偽ユマ・サーマン登場?!

サミラ・マフマルバフ監督作「ブラックボード〜背負う人〜」を見ました!お父さんのモフセンは、イランを代表する映画監督として世界に名を馳せています。マフマルバフ家は映画関係者が多く、まさしく一家総出で映画に携わっているのですが、そのサラブレッドの血を直系で引いている息子のサミラは、今後が期待される新進気鋭の映画作家なのです。
紛争相次ぐイラン国境において、日々の糧を得ようと教師として村々をまわる男たち。しかし毎日を生き伸びるだけで精一杯の人たちの中で、授業を受け、その謝礼を支払えるものなどおらず、中々教師としての仕事にはありつけません。しかし今日も彼らは“黒板”を背負い、ジプシーの如く、教育を必要としている子供たちを捜して歩き回るのです。
ストーリーらしいストーリーといったものは無いように思われます。ドキュメントに近い感じで、黒板の男たちの姿を追いながら、イランという国の実状を暴いて行きます。
荒涼とした山岳地帯を突き進むキャラバンに出会いますが、それは国境封鎖され、イランに取り残されたイラクの住民だったりします。その姿は悲惨そのもの。こう言ってはなんですが、皆ホームレスのようにボロボロの服をまとい、中には病気でにっちもさっちもいかない年老いた老人まで含まれています。

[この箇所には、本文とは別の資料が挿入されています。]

(** *** [int] of a run of digits *)

Lemma is_digit_not_space a : is_digit a = true -> is_space a = false.
Proof.
  unfold is_digit, is_space. intros H.
  apply andb_prop in H as [H1 H2].
  apply N.leb_le in H1. apply N.leb_le in H2.
  apply orb_false_intro; apply andb_false_intro2; apply N.leb_gt; lia.
Qed.

Lemma rstrip_digits w : forallb_str is_digit w = true -> rstrip w = w.
Proof.
  induction w as [|a w IH]; [reflexivity|]. simpl. intros H.
  apply andb_prop in H as [Ha Hw]. rewrite (IH Hw).
  destruct w; [|reflexivity]. now rewrite (is_digit_not_space _ Ha).
Qed.

Lemma strip_digits w : forallb_str is_digit w = true -> strip w = w.
Proof.
  intros H. unfold strip.
  replace (lstrip w) with w; [now apply rstrip_digits|].
  destruct w as [|a w]; [reflexivity|]. simpl in *.
  apply andb_prop in H as [Ha _]. now rewrite (is_digit_not_space _ Ha).
Qed.

Lemma digitpart_digits w : forall b acc,
  forallb_str is_digit w = true -> (w <> "" \/ b = true) ->
  digitpart b acc w = Some (digits_val acc w).
Proof.
  induction w as [|a w IH]; intros b acc H Hne; simpl in *.
  - destruct Hne as [Hne | ->]; [now elim Hne | reflexivity].
  - apply andb_prop in H as [Ha Hw]. rewrite Ha. apply IH; auto.
Qed.

Lemma py_int_digits w :
  forallb_str is_digit w = true -> w <> "" ->
  py_int w = Returned (digits_val 0 w).
Proof.
  intros H Hne. unfold py_int. rewrite (strip_digits _ H).
  destruct w as [|a w]; [now elim Hne|].
  assert (Ha : is_digit a = true) by (simpl in H; now apply andb_prop in H as [? _]).
  assert (E : digitpart false 0 (String a w) = Some (digits_val 0 (String a w)))
    by (apply digitpart_digits; auto).
  destruct a as [[] [] [] [] [] [] [] []]; try discriminate Ha; now rewrite E.
Qed.

End ReFacts.

(** ** One line: the handlers compute the classifier's reading *)

Module ParserFacts.
Import PyStr Re ParseOutput Classifier ReFacts.

Ltac inv_matches :=
  repeat match goal with
  | H : matches (lit _) _ _ _ |- _ => apply matches_lit_inv in H as [-> ->]
  | H : matches (plus (Cls _)) _ _ _ |- _ =>
      apply matches_plus_cls_inv in H as (? & ? & ->)
  | H : matches hexnum _ _ _ |- _ => apply nogroup_caps in H as ->; [|reflexivity]
  | H : matches Eps _ _ _ |- _ => apply matches_eps_inv in H as [-> ->]
  | H : matches (Group _ _) _ _ _ |- _ =>
      apply matches_group_inv in H as (? & H & ->)
  | H : matches (Seq _ _) _ _ _ |- _ =>
      apply matches_seq_inv in H as (? & ? & ? & -> & ? & ?)
  end.

Ltac groups_of H pat :=
  apply search_sound in H as (? & ? & ? & -> & H);
  unfold pat in H; cbn [cat fold_right] in H; inv_matches.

現在の我々の境遇がいかに恵まれているかに驚愕し、もし立場が逆転していたらと想像するだけで背筋に寒気が走る思いです。
もの凄く暗い映画のように書いてしまいましたが、むしろそんな境遇の中でしたたかに生きる彼らの姿が映し出され、スラブ民族のタフで前向きな生き様が伝わってくるでしょうか。“作られた映画”としては荒削りなのでしょうが、映像の持つ力強さは、感動という主観的な感情さえ超越し、決して目を逸らす事のできない映像に見入ってしまうのです。
急にイラン映画が見たくなって借りた1作でしたが、この国の映画にはいつも衝撃を感じます。いわく想像し難い現実に途方もない気分に陥ります。やっぱいいですね、イラン映画は!
さてもう1作品をご紹介、「キルビル2」です。まあ、こちらはあまり語る事もないかと思われますが(笑)、映画オタク、タランティーノ節全開の鬼畜エンターテイン作ですね。
もちろん第2作目も、日本映画からクンフー映画に至る、モンドな過去作品に対するオマージュは忘れず、各所でアフォな立ち回りの数々が繰り広げられます。いや、私は嫌いじゃないですよ!
前作よりは落ち着いた雰囲気があったでしょうか。宿敵「ビル」にまつわる因縁が明らかにされて行きます。
タランティーノの愛情溢れるオタクっぷりに、微笑ましいと思えるか、なめてんのか!となるかは、個人の価値観で判断して下さい(笑)私はもちろん前者です。でもやたらと長いエンドロールには、ちょっと閉口してしまいましたが(爆!)
ユマ・サーマンって結構好きなんですが、最近ロシアのアーチストで、「ウマトゥルマン」というのがおり、これはメンバー全員が好きだと言う、ユマ・サーマンの名をそのままグループ名に用いています。
つまり、ロシア語ではユマ・サーマンをこのように読むわけです。ですから、登場人物のテロップが流れた時、思わず「あ、ウマトゥルマン!」と読んでしまった私は、すっかりロシア狂いなわけであります!
ちなみに実際のウマトゥルマンは、スラブチックなメロディが麗しい、哀愁のロシアン・ポップス。私もかなりのお気に入りなんですよ!(CDは持ってない、てか流通がない!)